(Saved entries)
(** * lightbulb.internal.di: dependency-injection shim

    A shallow embedding of [src/lightbulb/internal/di.py]: the signature
    analyzer [find_injectable_kwargs], the wrapper class [LazyInjecting]
    ([__init__], [__get__], [__call__]) and the load-time replacement
    [FakeLazyInjecting].

    Python objects live in a store, so that object identity ("the very same
    wrapper", "a new wrapper") has a meaning.  The resolver and the wrapped
    callables are external collaborators: they are given by an interface
    ([Host]) whose operations act on an external state. *)

From Stdlib Require Import List String Ascii ZArith Lia Bool Arith.
Import ListNotations.
Local Open Scope string_scope.
Local Open Scope Z_scope.

Set Implicit Arguments.

(** ** Insertion-ordered dictionaries with [str] keys

    A Python [dict] keeps its keys in insertion order; assigning to a key
    that is already present replaces the value and keeps the key's place. *)
Module PyDict.

Definition Dict (V : Type) : Type := list (string * V).

Definition dict_empty {V : Type} : Dict V := [].

Fixpoint dict_get {V : Type} (d : Dict V) (k : string) : option V :=
  match d with
  | [] => None
  | (k', v) :: d' => if String.eqb k' k then Some v else dict_get d' k
  end.

(** [d[k] = v] *)
Fixpoint dict_set {V : Type} (d : Dict V) (k : string) (v : V) : Dict V :=
  match d with
  | [] => [(k, v)]
  | (k', v') :: d' =>
      if String.eqb k' k then (k', v) :: d' else (k', v') :: dict_set d' k v
  end.

Definition dict_keys {V : Type} (d : Dict V) : list string := map fst d.

Definition dict_items {V : Type} (d : Dict V) : list (string * V) := d.

(** [d.update(other)] *)
Definition dict_update {V : Type} (d other : Dict V) : Dict V :=
  fold_left (fun acc kv => dict_set acc (fst kv) (snd kv)) other d.

(** [k in c] for a collection of strings *)
Definition contains (c : list string) (k : string) : bool :=
  existsb (String.eqb k) c.

End PyDict.
Export PyDict.

(** ** Python slicing [l[start:]] for an [int] start *)
Definition slice_from {A : Type} (l : list A) (start : Z) : list A :=
  if start <? 0
  then skipn (Z.to_nat (Z.max 0 (Z.of_nat (List.length l) + start))) l
  else skipn (Z.to_nat start) l.

(** ** [str.lower] on ASCII letters; other bytes are left as they are

    The result is only ever compared with the ASCII string [true], and no
    character outside ASCII lowers to one of its four letters. *)
Definition lower_ascii (c : ascii) : ascii :=
  let n := nat_of_ascii c in
  if (Nat.leb 65 n && Nat.leb n 90)%bool then ascii_of_nat (n + 32) else c.

Fixpoint lower (s : string) : string :=
  match s with
  | EmptyString => EmptyString
  | String c s' => String (lower_ascii c) (lower s')
  end.

(** ** The external collaborators

    [Obj] are the Python objects other than [None]; a value of type
    [t.Any] is [option Obj], with [None] for Python's [None].  [Ann] are
    the objects a parameter annotation evaluates to.  [inspect_signature]
    is [inspect.signature(func, eval_str=True).parameters.values()], which
    raises when the signature cannot be produced or an annotation cannot be
    evaluated; it is the outcome of one inspection (what inspecting again
    gives is the matter of [find_injectable_kwargs_in]).  [aget] is the
    resolver's asynchronous lookup, awaited; [apply] is the call of a
    wrapped callable, awaited.  Both may raise and both act on the external
    state [St] only: they are not given the wrapper objects nor the context
    variable. *)
Inductive ParameterKind :=
| POSITIONAL_ONLY
| POSITIONAL_OR_KEYWORD
| VAR_POSITIONAL
| KEYWORD_ONLY
| VAR_KEYWORD.

Definition kind_is (a b : ParameterKind) : bool :=
  match a, b with
  | POSITIONAL_ONLY, POSITIONAL_ONLY
  | POSITIONAL_OR_KEYWORD, POSITIONAL_OR_KEYWORD
  | VAR_POSITIONAL, VAR_POSITIONAL
  | KEYWORD_ONLY, KEYWORD_ONLY
  | VAR_KEYWORD, VAR_KEYWORD => true
  | _, _ => false
  end.

Inductive Exception (Ext : Type) :=
| RuntimeError (msg : string)
| TypeError (msg : string)
| Other (e : Ext).
Arguments RuntimeError {Ext} msg.
Arguments TypeError {Ext} msg.
Arguments Other {Ext} e.

(** [inspect.Parameter]: [None] in [annotation] and [default] stands for
    [inspect.Parameter.empty]. *)
Record InspectParameter (Ann Obj : Type) := {
  name : string;
  annotation : option Ann;
  default : option (option Obj);
  kind : ParameterKind
}.

Class Host := {
  Obj : Type;
  Ann : Type;
  Callable : Type;
  Container : Type;
  Ext : Type;
  St : Type;
  inspect_signature : Callable -> Exception Ext + list (InspectParameter Ann Obj);
  aget : Container -> Ann -> St -> (Exception Ext + option Obj) * St;
  apply : Callable -> list (option Obj) -> Dict (option Obj) -> St ->
          (Exception Ext + option Obj) * St;
  (** [os.environ.get("LIGHTBULB_DI_DISABLED")] when the module is loaded *)
  LIGHTBULB_DI_DISABLED : option string
}.

Abbreviation Any := (option Obj).
Abbreviation Exc := (Exception Ext).
Abbreviation Param := (InspectParameter Ann Obj).

Section Analyzer.
Context {H : Host}.

(** The test of lines 61-68, after the annotation has been found present:
    the parameter is passed over. *)
Definition passed_over (passed_kwargs : list string) (parameter : Param)
  : bool :=
  match default parameter with None => false | Some _ => true end
  || kind_is (kind parameter) POSITIONAL_ONLY
  || contains passed_kwargs (name parameter).

(** The loop of lines 59-71 over the sliced parameter list. *)
Fixpoint collect (passed_kwargs : list string) (ps : list Param)
         (injectable_parameters : Dict Ann) : Dict Ann :=
  match ps with
  | [] => injectable_parameters
  | parameter :: rest =>
      match annotation parameter with
      | None => collect passed_kwargs rest injectable_parameters
      | Some a =>
          if passed_over passed_kwargs parameter
          then collect passed_kwargs rest injectable_parameters
          else collect passed_kwargs rest
                       (dict_set injectable_parameters (name parameter) a)
      end
  end.

Definition find_injectable_kwargs (func : Callable) (passed_args : Z)
           (passed_kwargs : list string) : Exc + Dict Ann :=
  match inspect_signature func with
  | inl e => inl e
  | inr parameters =>
      inr (collect passed_kwargs (slice_from parameters passed_args) dict_empty)
  end.

End Analyzer.

(** ** The analyzer with the inspection in its state

    Line 56 calls [inspect.signature(func, eval_str=True)] at every
    analysis: an annotation written as a string is evaluated each time, in
    the state of that moment, and evaluating it may change the state.
    [find_injectable_kwargs] above is the analysis from the outcome of one
    inspection; [find_injectable_kwargs_in] makes the inspection in a state,
    by [evaluate], and returns the state the inspection left. *)
Section Reevaluation.
Context {H : Host}.
Variable evaluate : Callable -> St -> (Exc + list Param) * St.

Definition find_injectable_kwargs_in (func : Callable) (passed_args : Z)
           (passed_kwargs : list string) (st : St) : (Exc + Dict Ann) * St :=
  match evaluate func st with
  | (inl e, st') => (inl e, st')
  | (inr parameters, st') =>
      (inr (collect passed_kwargs (slice_from parameters passed_args)
                    dict_empty),
       st')
  end.

End Reevaluation.

(** ** The store, the ambient handle and the effects of the wrapper *)
Section Effects.
Context {H : Host}.

(** References to [LazyInjecting] instances: positions in the store. *)
Definition Ref : Type := nat.

(** The two slots [__init__] fills.  The slots [_processed] and
    [__lb_cmd_invoke_method__] are declared and never touched by this
    module. *)
Record LazyInjectingObj := {
  _func : Callable;
  _self : Any
}.
(** * HTMLPrint plugin (main.py): a shallow embedding and its properties

    Python [str] values are Rocq [string]s whose characters are read as the
    code points 0..255; Python [bytes] are [list byte].  A call that may raise
    returns a [result]; the network, the URL joiner of [urllib.parse], the HTML
    parser and the serializer of BeautifulSoup are collaborators of the plugin
    and enter as section variables.  Python's [re] is embedded as a small
    backtracking matcher, so that the two patterns of the plugin are written
    down as they stand in the source. *)

From Stdlib Require Import Bool Arith Lia ZArith List Ascii String.
From Stdlib Require Strings.Byte.
Import ListNotations.
Set Warnings "-register-all".
Open Scope string_scope.
Open Scope nat_scope.

(* ================================================================== *)
(** ** Python strings *)

Module Py.

(** [s.startswith(p)] *)
Fixpoint startswith (s p : string) {struct p} : bool :=
  match p with
  | EmptyString => true
  | String a p' =>
      match s with
      | String b s' => Ascii.eqb a b && startswith s' p'
      | EmptyString => false
      end
  end.

(** [s.startswith((p1, p2, ...))] *)
Definition startswith_any (s : string) (ps : list string) : bool :=
  existsb (startswith s) ps.

(** [needle in hay] *)
Fixpoint contains (needle hay : string) : bool :=
  if startswith hay needle then true
  else match hay with
       | EmptyString => false
       | String _ hay' => contains needle hay'
       end.

(** Truth value of a string: [if s: ...] *)
Definition truthy (s : string) : bool :=
  match s with EmptyString => false | _ => true end.

(** Truth value of [None]-or-string. *)
Definition truthy_opt (o : option string) : bool :=
  match o with Some s => truthy s | None => false end.

(** [a or b] on None-or-string operands. *)
Definition or_else (a b : option string) : option string :=
  if truthy_opt a then a else b.

Definition code (c : ascii) : nat := nat_of_ascii c.

Definition in_range (lo hi : nat) (c : ascii) : bool :=
  (lo <=? code c) && (code c <=? hi).

(** [c.isspace()], also the class [\s] of [re] on [str] patterns, for the
    code points below 256: TAB..CR, FS..US, SPACE, NEL and NBSP. *)
Definition isspace (c : ascii) : bool :=
  in_range 9 13 c || in_range 28 32 c || (code c =? 133) || (code c =? 160).

(** The class [\d] below 256. *)
Definition isdigit (c : ascii) : bool := in_range 48 57 c.

Definition is_upper (c : ascii) : bool := in_range 65 90 c.
Definition is_lower (c : ascii) : bool := in_range 97 122 c.

(** Lower-casing of the letters A..Z; the other letters below 256 never
    become ASCII, which is all the comparisons of the plugin look at. *)
Definition lower_char (c : ascii) : ascii :=
  if is_upper c then ascii_of_nat (code c + 32) else c.

Fixpoint lower (s : string) : string :=
  match s with
  | EmptyString => EmptyString
  | String c s' => String (lower_char c) (lower s')
  end.

(** [s[i:]] *)
Fixpoint drop (i : nat) (s : string) : string :=
  match i, s with
  | O, _ => s
  | S i', String _ s' => drop i' s'
  | S _, EmptyString => EmptyString
  end.

(** [s[:j]] *)
Fixpoint take (j : nat) (s : string) : string :=
  match j, s with
  | S j', String c s' => String c (take j' s')
  | _, _ => EmptyString
  end.

(** [s[i:j]] for [0 <= i], [0 <= j]. *)
Definition slice (i j : nat) (s : string) : string := take (j - i) (drop i s).

(** [''.join(parts)] *)
Definition concat (parts : list string) : string :=
  fold_right String.append EmptyString parts.

(** [sep.join(parts)] *)
Fixpoint join (sep : string) (parts : list string) : string :=
  match parts with
  | [] => EmptyString
  | [p] => p
  | p :: rest => p ++ sep ++ join sep rest
  end.

(** [s.split()]: the maximal runs of non-whitespace characters.  [cur] is the
    run being read, reversed. *)
Fixpoint split_ws_aux (cur : list ascii) (s : string) : list string :=
  let flush rest :=
    match cur with
    | [] => rest
    | _ => string_of_list_ascii (rev cur) :: rest
    end in
  match s with
  | EmptyString => flush []
  | String c s' =>
      if isspace c then flush (split_ws_aux [] s')
      else split_ws_aux (c :: cur) s'
  end.

Definition split_ws (s : string) : list string := split_ws_aux [] s.

(** [str(n)] for a non-negative integer. *)
Definition digit_char (d : nat) : ascii := ascii_of_nat (48 + d).

Fixpoint str_of_nat_aux (fuel n : nat) (acc : string) : string :=
  match fuel with
  | O => acc
  | S fuel' =>
      let acc' := String (digit_char (n mod 10)) acc in
      if n <? 10 then acc' else str_of_nat_aux fuel' (n / 10) acc'
  end.

Definition str_of_nat (n : nat) : string := str_of_nat_aux (S n) n EmptyString.

End Py.

(* ================================================================== *)
(** ** Python's [re]: a backtracking matcher

    Alternatives are tried left to right and repetitions are greedy, the
    first successful path wins: the search order of [re].  One capturing
    group is enough for the plugin. *)

Module Re.
(* ===================================================================== *)
(** ** Further vocabulary *)

(** *** Well-formed networks *)

(** The endpoints of the edges are agents. *)
Definition edges_in_range (n : nat) (es : list SimEdge) : Prop :=
  forall e, e ∈ es -> source e < n /\ target e < n.

(** The agent at position [i] has id [i], the layer at position [i] has
    id [i], and the edges of every layer join agents of the network. *)
Definition wf_network (net : SimNetwork) : Prop :=
  (forall i a, agents net !! i = Some a -> id a = i) /\
  (forall i l, layers net !! i = Some l ->
     layer_id l = i /\ edges_in_range (length (agents net)) (edges l)).

(** Every [infectedCount] has one entry per layer. *)
Definition counts_sized (net : SimNetwork) : Prop :=
  forall a, a ∈ agents net -> length (infectedCount a) = length (layers net).

(** A step computation that keeps [I] and does not throw from a state
    with [I]. *)
Definition safe {A} (I : StepSt -> Prop) (m : Step A) : Prop :=
  forall rnd st, I st -> I (fst (m rnd st)) /\ snd (m rnd st) <> None.

(** The lookup of a layer whose edges are in range: it has one map per
    agent, and the keys of the maps are agents. *)
Definition adj_ok (n : nat) (adj : list NeighborMap) : Prop :=
  length adj = n /\
  forall i row x, adj !! i = Some row -> x ∈ row -> fst x < n.

(** There are [n] agents and the agent at position [i] has id [i]. *)
Definition ids_inv (n : nat) (st : StepSt) : Prop :=
  length (st_agents st) = n /\
  forall i a, st_agents st !! i = Some a -> id a = i.

(** *** Counters of a layer *)

(** The sum over all agents of [infectedCount[L]]. *)
Definition layer_total (L : nat) (ags : list SimAgent) : nat :=
  sum_list_with (count_at L) ags.

(** From the agents [ags0] and the empty active set: no counter went down,
    and the active set holds the layers whose counters went up. *)
Definition active_inv (ags0 ags : list SimAgent) (act : JSSet) : Prop :=
  length ags = length ags0 /\
  forall L, layer_total L ags0 <= layer_total L ags /\
            (L ∈ act <-> layer_total L ags0 < layer_total L ags).

(** *** Complete rows of an edge list *)

(** The pairs [u < v] that the loops of a generator have gone through
    when they are at row [i], column [j], are edges. *)
Definition pairs_done (n i j : nat) (es : list SimEdge) : Prop :=
  forall u v, u < v < n -> u < i \/ (u = i /\ v < j) ->
    exists w, mkEdge u v w ∈ es /\ mkEdge v u w ∈ es.

(** *** Adjacency matrices *)

(** An [n] by [n] matrix. *)
Definition adj_dims (n : nat) (adj : Adj) : Prop :=
  length adj = n /\ Forall (fun row => length row = n) adj.

(** Every entry of [adj] is an entry of [adj']. *)
Definition adj_le (adj adj' : Adj) : Prop :=
  forall u v, adj_get adj u v = true -> adj_get adj' u v = true.

(** The entries of [adj] are among the nodes below [i]. *)
Definition adj_below (i : nat) (adj : Adj) : Prop :=
  forall u v, adj_get adj u v = true -> u < i /\ v < i.

(** The pairs [u < v] with an entry in [adj] that the output loop has gone
    through when it is at row [i], column [j], are edges. *)
Definition entries_done (adj : Adj) (n i j : nat) (es : list SimEdge) : Prop :=
  forall u v, u < v < n -> u < i \/ (u = i /\ v < j) -> adj_get adj u v = true ->
    exists w, mkEdge u v w ∈ es /\ mkEdge v u w ∈ es.

(** [cumDeg] after the scan of the nodes [js]. *)
Definition cum_deg (degrees : list nat) (js : list nat) (cumDeg : nat) : nat :=
  foldl (fun c j => c + deg_get degrees j) cumDeg js.

(** The state of the scale-free generator before node [i] is added: the
    matrix and the degree array have their sizes, the entries are among
    the nodes below [i], node 0 has a neighbor, and every node from
    [initNodes] on that was added has an earlier neighbor. *)
Definition attach_inv (n initNodes i : nat) (st : Adj * list nat) : Prop :=
  adj_dims n (fst st) /\ length (snd st) = n /\
  adj_below i (fst st) /\
  1 <= deg_get (snd st) 0 /\
  forall v, initNodes <= v < i -> exists u, u < v /\ adj_get (fst st) u v = true.

(** The state of the start clique when its loops are at row [i], column
    [j]. *)
Definition clique_inv (n initNodes i j : nat) (st : Adj * list nat) : Prop :=
  adj_dims n (fst st) /\ length (snd st) = n /\
  adj_below initNodes (fst st) /\
  (forall u v, u < v < initNodes -> u < i \/ (u = i /\ v < j) ->
     adj_get (fst st) u v = true) /\
  (0 < i \/ 1 < j -> 2 <= initNodes -> 1 <= deg_get (snd st) 0).

(** The state of an attachment loop of node [i]. *)
Definition attach_ok (n i : nat) (s : Attach) : Prop :=
  adj_dims n (at_adj s) /\ length (at_degrees s) = n /\
  adj_below (S i) (at_adj s) /\ 1 <= deg_get (at_degrees s) 0.

(* ===================================================================== *)
(** ** Helpers of the state module (state.ts) *)

Section StateHelpers.

(** The characters of a string, and the keys and values of an object, are
    of any type with a decidable equality ([===]). *)
Context {C K V : Type} `{EqDecision C, EqDecision K, EqDecision V}.
(** * aidocswriter: region detection, response cleanup and docstring insertion

    A shallow embedding of [src/extension.ts] (the multi-language extension)
    and of its earlier Python-only variant, with the properties stated by the
    specification proved or refuted against that embedding.

    Conventions.
    - A JavaScript string is a [string]; each [ascii] stands for one UTF-16
      code unit in the range 0..255, so the white space class of [\s] and of
      [String.prototype.trim] is TAB, LF, VT, FF, CR, SPACE and NBSP.
    - A [vscode.TextDocument] is its list of lines (without terminators)
      together with its end-of-line sequence.
    - A thrown [Error] is the [Err] case of [Result]. *)

From Stdlib Require Import String Ascii List Bool Arith Lia DecimalString.
Import ListNotations.
Open Scope string_scope.
Open Scope list_scope.
Open Scope nat_scope.

(* ================================================================= *)
(** ** JavaScript string primitives *)

Module JS.

Definition LF : ascii := ascii_of_nat 10.
Definition CR : ascii := ascii_of_nat 13.

Definition isWhiteSpace (c : ascii) : bool :=
  let n := nat_of_ascii c in
  (n =? 9) || (n =? 10) || (n =? 11) || (n =? 12) || (n =? 13)
  || (n =? 32) || (n =? 160).

Definition isEmpty (s : string) : bool :=
  match s with EmptyString => true | String _ _ => false end.

(** [s.trimStart()] *)
Fixpoint trimStart (s : string) : string :=
  match s with
  | EmptyString => EmptyString
  | String c s' => if isWhiteSpace c then trimStart s' else s
  end.

(** [s.trimEnd()] *)
Fixpoint trimEnd (s : string) : string :=
  match s with
  | EmptyString => EmptyString
  | String c s' =>
      let t := trimEnd s' in
      if isWhiteSpace c && isEmpty t then EmptyString else String c t
  end.

(** [s.trim()] *)
Definition trim (s : string) : string := trimEnd (trimStart s).

(** [s.startsWith(p)] *)
Fixpoint startsWith (p s : string) : bool :=
  match p with
  | EmptyString => true
  | String a p' =>
      match s with
      | EmptyString => false
      | String b s' => Ascii.eqb a b && startsWith p' s'
      end
  end.

(** [s.substring(0, n)] for [n] already clamped, and [s.substring(n)]. *)
Fixpoint take (n : nat) (s : string) : string :=
  match n, s with
  | S n', String c s' => String c (take n' s')
  | _, _ => EmptyString
  end.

WORK INSTRUCTIONS ▸
The job here is to find each line above with the word "values" and copy it.

SOLUTION TO THIS TASK ▸
    is [inspect.signature(func, eval_str=True).parameters.values()], which
    Python [str] values are Rocq [string]s whose characters are read as the
(** The characters of a string, and the keys and values of an object, are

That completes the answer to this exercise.